Just a few decades ago, a child who tore their ACL faced years of reduced activity and inability to participate in sports. Surgical reconstruction was not an option as long as a child was growing. The procedure required drilling through the growth plate, and would disrupt future growth in the child’s affected leg.
But in 1976, Lyle Micheli, MD, of the Sports Medicine Division at Boston Children’s Hospital, pioneered a new ACL reconstruction procedure that spared a growing child’s growth plate. Known as physeal-sparing ACL reconstruction, the procedure has been used to reconstruct ACLs in prepubescent kids at Boston Children’s ever since.
This is the procedure that Nate — a 12-year-old star baseball player at the time — underwent in 2013, after tearing his ACL playing football. Rather than rush into an ACL reconstruction surgery in their home state of Maine, Nate’s family researched the best ACL surgeons, and were ultimately referred to Mininder Kocher, MD, MPH, of the Sports Medicine Division at Boston Children’s.
I wanted to be able to play sports again — especially in my final year of Little League and beyond.Nate
“We did some additional research and everything we were told and read was impressive,” says Nate’s dad, Matt. “Despite the longer wait to have him perform the surgery, we wanted the best result for our son — so we waited.”
Hoping to return to play
Almost two months after he tore his ACL, Nate had surgery at Boston Children’s Orthopedic Center. “I was worried that my knee would never be the same after surgery,” he says. “I wanted to be able to play sports again — especially in my final year of Little League and beyond.”
Luckily, chances were good that Nate would be able to make a full, healthy return to sports. A recent study led by Dr. Kocher found that two years after physeal-sparing ACL reconstruction, 90 percent of patients are able to return to their sports, with only 5 percent needing another ACL surgery. Better yet, none of the nearly 250 patients in the study had any growth disturbance as a result of the surgery.
We do our part by fixing the knee, but the patient has a lot of work to do — and the (physical) therapist does as well.”Dr. Mininder Kocher
As for Nate, after surgery he set about to do everything he could to get back on the baseball field. “The pain the next day was pretty bad,” he recalls. “So I was doing physical therapy three times a week, but I also opted to do an additional two times a week for core balance and strength as well.”
This extra PT is something Kocher actively encourages with his patients. “I think it’s really a partnership between the surgeon, the patient and the patient’s therapist in terms of recovering from the surgery,” he says. “We do our part by fixing the knee, but the patient has a lot of work to do — and the therapist does as well.”
A team effort
Along with his surgeon and physical therapist, Nate had his family behind him to support his recovery every step of the way. His parents took turns staying by his bedside 24/7, making sure he was comfortable and always had a fresh ice pack. “It surely was a team effort, but I will tell you that Nate was a champion throughout the entire process,” says Matt. “His mental, physical and spiritual strength uplifted me many, many times.”
Just five months after surgery, Nate was back to playing baseball — but still continued his PT regimen. An ACL tear is a devastating injury for any athlete, and many would be happy just to return to their sport so quickly, but Nate had bigger goals. He would go on to make the All-Star team at the end of the Little League season. With his help, the team won the district championship, then the state championship, and came within one game of going to the Little League World Series in Williamsport, Pennsylvania — the Mecca of youth baseball.

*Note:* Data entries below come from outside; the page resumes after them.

(** However passes and attempts interleave, one attempt runs at a time, none runs
    once a source is built, and a source that is built stays. *)
Lemma one_attempt_at_a_time {S E} (x y : pendingSource S E * nat) : rtc pstep x y -> one_attempt x ->
  one_attempt y /\ forall s, built x.1 = Some s -> built y.1 = Some s.
Proof.
  induction 1 as [x|x z y St R IH]; [done|]. intros O. destruct (pstep_one _ _ St O) as [Oz Bz].
  destruct (IH Oz) as [Oy By]. split; [done|]. intros s E1. by apply By, Bz.
Qed.
Lemma Release_log id a : exists evs,
  log (Release id a).1 = log a ++ ToldReleasing [id] :: evs /\ Forall (taking (fun f => f = id \/ validLeaseID f <> None)) evs.
Proof.
  unfold Release. simpl releasing. set (a0 := note _ a).
  pose proof (discard_extends (fun f => f = id \/ validLeaseID f <> None) id a0) as D.
  destruct (discard id a0) as [a1 e]. destruct D as (u & Eu & F); [auto..|]. simpl in Eu.
  assert (log a1 = log a ++ ToldReleasing [id] :: u) as E1 by (rewrite Eu, <- app_assoc; done).
  destruct e; [by exists u|]. destruct (Lease.Release id (manager a1)) as [m [n r]].
  exists (u ++ [Freed id]). simpl. rewrite E1, <- app_assoc. split; [done|]. apply Forall_app. split; [done|].
  by apply Forall_singleton.
Qed.

Lemma ReclaimCapacity_log need now elapsed a :
  let ids := Lease.Dropped (Reclaim need now (manager a)).2 in exists evs,
  log (ReclaimCapacity need now elapsed a).1 = log a ++ (if ids then [] else [ToldReleasing ids]) ++ evs /\
  Forall (taking (fun f => f ∈ ids \/ validLeaseID f <> None)) evs.
Proof.
  unfold ReclaimCapacity. destruct (Reclaim need now (manager a)) as [m res]. simpl. set (a0 := releasing _ _).
  pose proof (discard_all_extends (fun f => f ∈ Lease.Dropped res \/ validLeaseID f <> None) (Lease.Dropped res) a0 []) as D.
  destruct (discard_all _ a0 []) as [a1 failed]. destruct D as (u & Eu & F); [|auto|].
  { apply Forall_forall. auto. }
  exists u. split; [|done]. simpl in *. rewrite Eu. unfold a0, releasing. destruct (Lease.Dropped res); [done|].
  simpl. by rewrite <- app_assoc.
Qed.
End logs.
(** [recorded] is the status of each object, by its address, and [labelled] the
    labels. *)
Class ApiSpec (S : Type) (c : Client) `{ApiServer S} : Type := {
  recorded : S -> gmap string (option (gmap string field));
  labelled : S -> gmap string (gmap string string);
  api_get u b s : recorded (api_do GET u b s).1 = recorded s /\ labelled (api_do GET u b s).1 = labelled s;
  api_list u s code items : (api_do GET u NoBody s).2 = Some (code, Datasets items) -> ok_code code ->
    Forall (fun d => exists fs, recorded s !! path c (with_namespace (DNamespace d) DatasetResource) (DName d) = Some fs /\
      match DStatus d with None => fs = None | Some st => exists f, fs = Some f /\ status_of f = Some st end) items;
  api_node u s code n : (api_do GET u NoBody s).2 = Some (code, OneNode n) -> ok_code code -> labelled s !! u = Some (NLabels n);
  api_patch_labels u p s s' code a : api_do PATCH u (LabelsPatch p) s = (s', Some (code, a)) -> ok_code code ->
    recorded s' = recorded s /\ exists old, labelled s !! u = Some old /\ labelled s' = <[u := patched p old]> (labelled s);
  api_patch_labels_other u p s v : recorded (api_do PATCH u (LabelsPatch p) s).1 = recorded s /\
    (v <> u -> labelled (api_do PATCH u (LabelsPatch p) s).1 !! v = labelled s !! v);
  api_patch_status u fs s s' code a : api_do PATCH (u +:+ "/status") (StatusPatch fs) s = (s', Some (code, a)) -> ok_code code ->
    labelled s' = labelled s /\ exists old, recorded s !! u = Some old /\
      recorded s' = <[u := Some (fs ∪ default ∅ old)]> (recorded s);
  api_patch_status_other u fs s v : labelled (api_do PATCH (u +:+ "/status") (StatusPatch fs) s).1 = labelled s /\
    (v <> u -> recorded (api_do PATCH (u +:+ "/status") (StatusPatch fs) s).1 !! v = recorded s !! v);
}.

(** ** Statuses

    A status with fields the API server can keep as they are. *)
Definition clean_status (st : DatasetStatus) : Prop :=
  json_string (Reason st) = Reason st /\ json_string (Unsatisfiable_ st) = Unsatisfiable_ st /\
  json_string (RaisedTo st) = RaisedTo st /\ is_int64 (Bytes st) /\ is_int64 (ObservedGeneration st).

(** What merging one into another leaves: a field that is left out when it is empty
    keeps what was there. *)
Definition kept (s d : string) : string := if (s =? "")%string then d else s.
Definition kept_int (n d : Z) : Z := if n =? 0 then d else n.
Definition overlay (was : option DatasetStatus) (st : DatasetStatus) : DatasetStatus :=
  match was with
  | None => st
  | Some w => mkStatus (Present st) (kept_int (Bytes st) (Bytes w)) (kept (Reason st) (Reason w)) (Satisfiable st)
                (kept (Unsatisfiable_ st) (Unsatisfiable_ w)) (kept (RaisedTo st) (RaisedTo w))
                (kept_int (ObservedGeneration st) (ObservedGeneration w))
  end.

(** Some field was there and now is not. *)
Definition emptied (was : option DatasetStatus) (st : DatasetStatus) : Prop :=
  match was with
  | None => False
  | Some w => (Bytes st = 0 /\ Bytes w <> 0) \/ (Reason st = "" /\ Reason w <> "")%string \/
      (Unsatisfiable_ st = "" /\ Unsatisfiable_ w <> "")%string \/ (RaisedTo st = "" /\ RaisedTo w <> "")%string \/
      (ObservedGeneration st = 0 /\ ObservedGeneration w <> 0)
  end.

Lemma kept_eq s d : kept s d = s <-> ~ (s = "" /\ d <> "")%string.
Proof. unfold kept. destruct (String.eqb_spec s "") as [->|N]; [|tauto]. destruct (String.eqb_spec d ""); naive_solver. Qed.
Lemma kept_int_eq n d : kept_int n d = n <-> ~ (n = 0 /\ d <> 0).
Proof. unfold kept_int. destruct (Z.eqb_spec n 0); lia. Qed.

Lemma one_of_five (A B C D E : Prop) `{Decision A, Decision B, Decision C, Decision D, Decision E} :
  ~ (~ A /\ ~ B /\ ~ C /\ ~ D /\ ~ E) <-> A \/ B \/ C \/ D \/ E.
Proof. destruct (decide A), (decide B), (decide C), (decide D), (decide E); tauto. Qed.

(** A pass that observes the same again writes again exactly when something went
    empty. *)
Lemma Changed_overlay was st : Changed (Some (overlay was st)) st = true <-> emptied was st.
Proof.
  unfold Changed. rewrite negb_true_iff, bool_decide_eq_false. destruct was as [w|]; simpl; [|tauto].
  assert (mkStatus (Present st) (kept_int (Bytes st) (Bytes w)) (kept (Reason st) (Reason w)) (Satisfiable st)
    (kept (Unsatisfiable_ st) (Unsatisfiable_ w)) (kept (RaisedTo st) (RaisedTo w))
    (kept_int (ObservedGeneration st) (ObservedGeneration w)) = st <->
    kept_int (Bytes st) (Bytes w) = Bytes st /\ kept (Reason st) (Reason w) = Reason st /\
    kept (Unsatisfiable_ st) (Unsatisfiable_ w) = Unsatisfiable_ st /\ kept (RaisedTo st) (RaisedTo w) = RaisedTo st /\
    kept_int (ObservedGeneration st) (ObservedGeneration w) = ObservedGeneration st) as ->.
  { destruct st; simpl. split; [intros [=]; auto|]. by intros (-> & -> & -> & -> & ->). }
  rewrite !kept_eq, !kept_int_eq.
  apply one_of_five; apply _.
Qed.

Definition nonzero (v : field) : option field := if bool_decide (v = FInt 0 \/ v = FString "") then None else Some v.

Lemma lookup_omit_eq name v (fs : gmap string field) :
  omit_empty name v fs !! name = match nonzero v with Some v => Some v | None => fs !! name end.
Proof. unfold omit_empty, nonzero. case_bool_decide; [done|]. apply lookup_insert_eq. Qed.
Lemma lookup_omit_ne name v (fs : gmap string field) k : name <> k -> omit_empty name v fs !! k = fs !! k.
Proof. intros N. unfold omit_empty. case_bool_decide; [done|]. by apply lookup_insert_ne. Qed.
(* ===== verification/ReconcileTheorems.v ===== *)
(** * ReconcileTheorems: what a node and a dataset are left saying *)

From S2P Require Import Prelude GoStrings GoPath Pool Lease Backend Intent Journal Kube Controller.
From S2P Require Residency FileDriver.

Local Open Scope Z_scope.

(** ** Labels *)

(** Every label the reports name, at its level; none of ours besides; and whatever
    else the node carried. *)
Definition relabelled (report : list held) (old : gmap string string) : gmap string string :=
  labels_wanted report ∪ filter (fun kv : string * string => HasPrefix Residency.prefix kv.1 = false) old.

Lemma lookup_relabelled report old k : relabelled report old !! k =
  match labels_wanted report !! k with
  | Some v => Some v
  | None => if HasPrefix Residency.prefix k then None else old !! k
  end.
Proof.
  unfold relabelled. rewrite lookup_union, map_lookup_filter. destruct (labels_wanted report !! k); simpl.
  - by destruct (old !! k ≫= _).
  - destruct (old !! k); simpl; [|by destruct (HasPrefix _ _)].
    by destruct (HasPrefix Residency.prefix k).
Qed.

Lemma labels_wanted_level report k v : labels_wanted report !! k = Some v -> v <> ""%string.
Proof.
  unfold labels_wanted. assert (forall want : gmap string string, (forall k v, want !! k = Some v -> v <> ""%string) ->
    fold_left want_one report want !! k = Some v -> v <> ""%string) as G.
  2: { apply G. intros k' v'. by rewrite lookup_empty. }
  induction report as [|h report IH]; intros want W; [apply W|]. apply IH. clear IH. intros k' v'. unfold want_one.
  destruct (String.eqb_spec (HLevel h) ""); [apply W|]. destruct (HLabel h =? "")%string; [apply W|]. simpl.
  assert (forall x, <[HLabel h := HLevel h]> want !! x = Some v' -> v' <> ""%string) as W1.
  { intros x. rewrite lookup_insert_Some. intros [[_ <-]|[_ E]]; [done|by eapply W]. }
  destruct (HRack h =? "")%string; [apply W1|]. rewrite lookup_insert_Some. intros [[_ <-]|[_ E]]; [done|by eapply W1].
Qed.

Lemma lookup_diff have want k : (forall k v, want !! k = Some v -> v <> ""%string) ->
  diff have want !! k = match want !! k with
    | Some v => if bool_decide (have !! k = Some v) then None else Some (Some v)
    | None => if HasPrefix Residency.prefix k then (fun _ => None) <$> have !! k else None
    end.
Proof.
  intros W. unfold diff. rewrite lookup_union, lookup_merge, lookup_fmap, map_lookup_filter. unfold diag_None.
  destruct (want !! k) as [v|] eqn:Ew.
  - pose proof (W k v Ew) as Nv. destruct (have !! k) as [h|] eqn:Eh; simpl.
    + rewrite option_guard_False by (intros [_ X]; congruence). simpl.
      destruct (String.eqb_spec h v) as [->|N]; [by rewrite bool_decide_true|by rewrite bool_decide_false by congruence].
    + by destruct v.
  - destruct (have !! k) as [h|] eqn:Eh; simpl; [|by destruct (HasPrefix _ _)].
    destruct (HasPrefix Residency.prefix k) eqn:P.
    + by rewrite option_guard_True.
    + rewrite option_guard_False by (intros [X _]; congruence). done.
Qed.

Lemma patched_diff report old : patched (diff old (labels_wanted report)) old = relabelled report old.
Proof.
  apply map_eq. intros k. rewrite lookup_patched, lookup_diff, lookup_relabelled by apply labels_wanted_level.
  destruct (labels_wanted report !! k) as [v|]; [by case_bool_decide|].
  destruct (HasPrefix Residency.prefix k); [|done]. by destruct (old !! k).
Qed.

(** Labelled as it should be, a node is not written to again. *)
Lemma diff_settled report old : diff (relabelled report old) (labels_wanted report) = ∅.
Proof.
  apply map_eq. intros k. rewrite lookup_diff, lookup_relabelled, lookup_empty by apply labels_wanted_level.
  destruct (labels_wanted report !! k) as [v|]; [by rewrite bool_decide_true|].
  by destruct (HasPrefix Residency.prefix k).
Qed.

Lemma patched_empty old : patched ∅ old = old.
Proof. apply map_eq. intros k. by rewrite lookup_patched, lookup_empty. Qed.

Section labelling.
Context {S : Type} {c : Client} `{AS : ApiSpec S c} `{StatusTexts}.
Context {W : Type} `{Reports W}.
Context (ans : string -> option (list held)).
Hypothesis steady : forall x w, (ask_report x w).2 = ans x.

Definition node_url (a : Agent_) : string := path c NodeResource (ANode a).
(** ** Properties *)

(** C25: the driver reads what the bucket holds. Whatever requests the store fails to
    answer, whatever bodies are cut off and whenever the caller gives up, a read
    that succeeds returns exactly the bytes of the object in the range, a range
    error says truly that the object ends before it, and a size is the object's;
    nothing in the bucket changes and no more requests are sent than the attempts
    allow. And when the store fails fewer requests than that and nobody gives up,
    every read inside an object and every size is answered. *)
Theorem s3_reads_exact {W} `{Network W} `{HH : Hashing} `{XX : Xml} {bkt c} `{SS : !StoreSpec W bkt c} (d : S3 W) o off len :
  hex_of (sha256 []) = emptyPayload -> at_bucket (bkt := bkt) (c := c) d -> 0 <= off <= MaxInt64 -> 0 <= len ->
  (let '(d', r) := ReadRange o off len d in untouched d d' /\
   match r with
   | Ok data => exists bytes, st_objects (net d) !! o = Some bytes /\ off + len <= zlen bytes /\ data = slice off (off + len) bytes
   | Err ErrRange => off + len <= MaxInt64 -> forall bytes, st_objects (net d) !! o = Some bytes -> zlen bytes < off + len
   | Err _ => True
   end /\
   (answering o d -> off + len <= MaxInt64 -> forall bytes, st_objects (net d) !! o = Some bytes ->
      r = if off + len <=? zlen bytes then Ok (slice off (off + len) bytes) else Err ErrRange)) /\
  let '(d', r) := SizeOf o d in untouched d d' /\
  match r with Ok n => exists bytes, st_objects (net d) !! o = Some bytes /\ n = zlen bytes | Err e => e <> ErrRange end /\
  (answering o d -> forall bytes, st_objects (net d) !! o = Some bytes -> r = Ok (zlen bytes)).
Proof.
  intros He A Io Il. split.
  - destruct (ReadRange o off len d) as [d' r] eqn:R. by apply (S3_ReadRange_spec He o off len d d' r A).
  - destruct (SizeOf o d) as [d' r] eqn:R. by apply (SizeOf_spec He o d d' r A).
Qed.
(* ===== verification/ConformanceTheorems.v ===== *)
(** * ConformanceTheorems: which drivers pass the suite

    A driver that does what it declares and refuses the rest passes, and is left
    holding what it held. The driver over a directory is one; the driver over an
    object store is not one over every bucket. *)

From S2P Require Import Prelude GoStrings Backend Conformance.
From S2P Require FileDriver.

Local Open Scope Z_scope.

Abbreviation entry_lt := FileDriver.entry_lt.

(** ** A driver that keeps its word *)

(** Names of the run's with different numbers. *)
Ltac apart H := repeat (apply elem_of_cons in H as [-> |H]; [vm_compute; discriminate|]); by apply elem_of_nil in H.

Section honest.
Context {D : Type} `{Driver D}.
(** What the driver holds, where it is well, and what it declares. *)
Context (obj : D -> string -> option (list byte)) (well : D -> Prop) (decl : Declaration).
Context (f : Fixture) (name : string).

Abbreviation ours o := (exists n, o = scratch f name n).
Abbreviation declares c := (decl_Supports c decl = true).
Abbreviation undeclared c := (decl_Supports c decl = false).

(** A call leaves every object as it was, [but] perhaps one. *)
Definition leaves (but : option (string * option (list byte))) (d d' : D) : Prop :=
  well d' /\ forall o, obj d' o = match but with Some (x, v) => if decide (o = x) then v else obj d o | None => obj d o end.

Definition answers_read (d : D) (o : string) (off len : Z) (r : result DrvErr (list byte)) : Prop :=
  match obj d o with
  | Some b => if off + len <=? zlen b then r = Ok (slice off (off + len) b) else is_ok r = false
  | None => is_ok r = false
  end.

Definition a_page (d : D) (after : string) (limit : Z) (es : list Entry) : Prop :=
  StronglySorted entry_lt es /\ zlen es <= limit /\
  (forall e, e ∈ es -> EName e <> ""%string /\ has_byte slash (EName e) = false /\
     (after = ""%string \/ str_ltb after (EName e) = true)) /\
  (after = ""%string -> forall o, is_Some (obj d o) -> es <> []).

Definition refuses {A} (c : Capability) (call : D -> D * result DrvErr A) : Prop := forall d,
  undeclared c -> well d -> leaves None d (call d).1 /\ (call d).2 = Err ErrNotSupported.

Record Honest : Prop := {
  h_valid : decl_Validate decl = None;
  h_known : undeclared "something-invented-later";
  h_declare d : well d -> drv_Declare d = decl;
  h_read d o off len : well d -> 0 <= off -> 0 <= len -> off + len <= MaxInt64 ->
    leaves None d (drv_ReadRange o off len d).1 /\ answers_read d o off len (drv_ReadRange o off len d).2;
  h_size d o b : declares ObjectSize -> well d -> obj d o = Some b ->
    leaves None d (drv_SizeOf o d).1 /\ (drv_SizeOf o d).2 = Ok (zlen b);
  h_no_write o data : refuses WriteObjectCap (drv_WriteObject o data);
  h_no_delete o : refuses DeleteObjectCap (drv_DeleteObject o);
  h_no_size o : refuses ObjectSize (drv_SizeOf o);
  h_no_snapshot o : refuses Snapshot (drv_SnapshotObject o);
  h_no_clone o to : refuses CloneCap (drv_CloneObject o to);
  h_write d o data : declares WriteObjectCap -> well d -> ours o -> obj d o = None ->
    leaves (Some (o, Some data)) d (drv_WriteObject o data d).1 /\ (drv_WriteObject o data d).2 = Ok ();
  h_delete d o : declares DeleteObjectCap -> well d -> ours o ->
    leaves (Some (o, None)) d (drv_DeleteObject o d).1 /\ (drv_DeleteObject o d).2 <> Err ErrDenied /\
    (is_Some (obj d o) -> (drv_DeleteObject o d).2 = Ok ());
  h_streams : declares WriteStream -> is_Some (drv_WriteObjectFrom (D := D));
  h_stream w d o src size : drv_WriteObjectFrom = Some w -> declares WriteStream -> well d -> ours o -> obj d o = None ->
    0 <= size < MaxInt64 ->
    if size =? zlen src then leaves (Some (o, Some src)) d (w o src size d).1 /\ (w o src size d).2 = Ok ()
    else leaves None d (w o src size d).1 /\ exists e, (w o src size d).2 = Err e /\ e <> ErrDenied;
  h_lists : declares ListObjects -> is_Some (drv_List (D := D));
  h_list l d after limit : drv_List = Some l -> declares ListObjects -> well d -> 0 < limit ->
    leaves None d (l "" after limit d).1 /\
    exists es, (l "" after limit d).2 = Ok es /\ a_page d after limit es;
  h_nowhere l d : drv_List = Some l -> declares ListObjects -> well d ->
    let pre := scratch f name 9000 +:+ "-nowhere" in
    leaves None d (l pre "" 10 d).1 /\ is_ok (l pre "" 10 d).2 = true;
}.

Context (HO : Honest).
(** What the store held before the run, nothing of it the run's. *)
Context (base : string -> option (list byte)) (fresh : forall n, base (scratch f name n) = None).
Context (here : base (FObject f) = Some (FContent f)) (long : 4 <= zlen (FContent f) < MaxInt64).

Record holds (s : session (D := D)) : Prop := {
  at_well : well (driver (backend s));
  at_open : denied (backend s) = None /\ declare (backend s) = decl /\
    lister (backend s) = decl_Supports ListObjects decl /\ streamer (backend s) = decl_Supports WriteStream decl;
  at_ours : Forall (fun o => ours o) (made s);
  at_base o : o ∉ made s -> obj (driver (backend s)) o = base o;
}.

(** A check that finds nothing, and makes at most these. *)
Definition quiet_at (l : list string) (c : check) (s : session (D := D)) : Prop :=
  (c s).2 = [] /\ holds (c s).1 /\ made (c s).1 ⊆ made s ++ l.
Definition quiet (l : list string) (c : check) : Prop := forall s, holds s -> quiet_at l c s.

Lemma Supports_decl s c : holds s -> Supports c (backend s) = decl_Supports c decl.
Proof. intros [_ (Dn & De & _) _ _]. unfold Supports, is_denied. by rewrite Dn, De. Qed.

(** ** Calls on the backend *)

(** What a call that is not denied makes of a session. *)
Definition moved (d : D) (s : session (D := D)) : session := set_backend (set_driver d (backend s)) s.

Lemma moved_holds but d s : holds s -> leaves but (driver (backend s)) d ->
  (match but with Some (o, _) => o ∈ made s | None => True end) -> holds (moved d s).
Proof.
  intros [W O M B] [W' L] I. constructor; [done..|]. intros o No. simpl in *. rewrite L, <- (B o No).
  destruct but as [[x v]|]; [|done]. case_decide; [by subst|done].
Qed.
Lemma obj_moved d s o : obj (driver (backend (moved d s))) o = obj d o. Proof. done. Qed.

Lemma on_guarded {A} c (call : D -> D * result DrvErr A) s : (call (driver (backend s))).2 <> Err ErrDenied ->
  on (guarded c call) s = (moved (call (driver (backend s))).1 s, (call (driver (backend s))).2).
Proof.
  unfold on, guarded. destruct (call (driver (backend s))) as [d r]. simpl. intros N.
  by destruct r as [a|[]].
Qed.

Lemma on_ReadRange o off len s : holds s -> 0 <= off -> 0 <= len -> off + len <= MaxInt64 ->
  exists d r, on (ReadRange o off len) s = (moved d s, r) /\ leaves None (driver (backend s)) d /\
    answers_read (driver (backend s)) o off len r.
Proof.
  intros Hs Ho Hl Hm. destruct (h_read HO (driver (backend s)) o off len) as [L A]; [apply Hs|done..|].
  unfold on, ReadRange. rewrite (proj2 (Z.ltb_ge off 0)), (proj2 (Z.ltb_ge len 0)) by lia. simpl.
  destruct (drv_ReadRange o off len (driver (backend s))) as [d r]. by exists d, r.
Qed.

Lemma on_supported {A} c (call : D -> D * result DrvErr A) s : holds s -> declares c ->
  (call (driver (backend s))).2 <> Err ErrDenied ->
  on (fun b => if negb (Supports c b) then (b, Err ErrNotSupported) else guarded c call b) s =
    (moved (call (driver (backend s))).1 s, (call (driver (backend s))).2).
Proof.
  intros Hs Dc N. rewrite <- (on_guarded c) by done. unfold on. by rewrite (Supports_decl s c Hs), Dc.
Qed.

Lemma fixture_held s : holds s -> obj (driver (backend s)) (FObject f) = Some (FContent f).
Proof.
  intros Hs. rewrite (at_base s Hs); [done|]. intros I. pose proof (at_ours s Hs) as F.
  rewrite Forall_forall in F. destruct (F _ I) as [n E]. rewrite E, fresh in here. done.
Qed.

Lemma make_holds o s : ours o -> holds s -> holds (make o s).
Proof.
  intros O [W C M B]. constructor; [done..| |].
  - simpl. apply Forall_app. by split; [|constructor].
  - simpl. intros x N. apply B. set_solver.
Qed.

(** ** The checks, one by one *)

Lemma quiet_weaken l l' c : l ⊆ l' -> quiet l c -> quiet l' c.
Proof. intros L Q s Hs. destruct (Q s Hs) as (? & ? & M). split_and!; [done..|set_solver]. Qed.

Lemma in_turn_quiet l cs : Forall (quiet l) cs -> quiet l (in_turn cs).
Proof.
  intros F. induction F as [|c cs Q F IH]; intros s Hs; [split_and!; [done..|set_solver]|]. unfold quiet_at. simpl.
  destruct (Q s Hs) as (E & H1 & M1). destruct (c s) as [s1 x]. simpl in *. subst x.
  destruct (IH s1 H1) as (E & H2 & M2). destruct (in_turn cs s1) as [s2 y]. simpl in *. subst y.
  split_and!; [done..|set_solver].
Qed.

Lemma declaration_quiet : quiet [] declaration.
Proof.
  intros s Hs. unfold quiet_at, declaration. simpl. rewrite (Supports_decl s _ Hs), (h_known HO).
  destruct (at_open s Hs) as (_ & -> & _). pose proof (h_valid HO) as V. unfold decl_Validate in V.
  destruct (Contract decl <=? 0); [done|]. split_and!; [done..|set_solver].
Qed.

(** A call that leaves what the driver holds leaves the session's hold on it. *)
Lemma moved_quiet d s : holds s -> leaves None (driver (backend s)) d -> holds (moved d s).
Proof. intros Hs L. by apply (moved_holds None). Qed.

Lemma read_case_quiet c : c ∈ cases f -> quiet [] (read_case f c).
Proof.
  intros I s Hs. destruct c as [n [off len]].
  assert (0 <= off /\ 0 <= len /\ off + len <= zlen (FContent f)) as (Io & Il & Le).
  { unfold cases in I. repeat (apply elem_of_cons in I as [I|I]; [injection I as _ -> ->; lia|]). by apply elem_of_nil in I. }
  destruct (on_ReadRange (FObject f) off len s Hs) as (d & r & E & L & A); [lia..|]. unfold quiet_at. simpl. rewrite E. simpl.
  unfold answers_read in A. rewrite (fixture_held s Hs), (proj2 (Z.leb_le _ _) Le) in A. subst r. rewrite bool_decide_true by done.
  split_and!; [done|by apply moved_quiet|set_solver].
Qed.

Before they could advance to playing for a shot at Williamsport, Nate’s team was trailing 4-0 in the Maine State Championship — but not for long. On his newly reconstructed knee, Nate hit a grand slam and a 3-run homer to put his team ahead and bring his hometown their first state championship in almost 50 years. “It was amazing! It certainly proved to me that hard work pays off,” Nate says.
Baseball as a way of life
Since his Little League success, Nate has gone on to play for two state champion Babe Ruth teams, one of which advanced to the Babe Ruth World Series. Just one year after surgery, he was back to feeling 100 percent confident in his knee, and doesn’t wear a brace for any activity.
Undergoing an ACL reconstruction gave Nate the chance to work toward his goal of continued achievement in baseball. “Baseball was clearly a big part of his life,” says Kocher. “Sometimes young kids who tear their ACLs are told they have to wait until they’re older to have surgery, and they need to stay out of sports. But for them to not be able to participate is a huge loss. This surgery gives them the chance to get back to doing what they love.”
Nate currently plays for his high school baseball team, as well as a travel team and Under Armor’s Baseball Factory team. Needless to say, he sees baseball as a big part of his future, and hopes to play in college. Looking back on his injury and recovery, Nate values the team aspect of this journey as well. “I could not have done this without my ‘team,’ which started with my mom, dad, sister Liza, Dr. Kocher, my PTs, my coaches and, of course, my teammates. No one has ever hit a grand slam without teammates on base, so it wouldn’t have been possible without them.”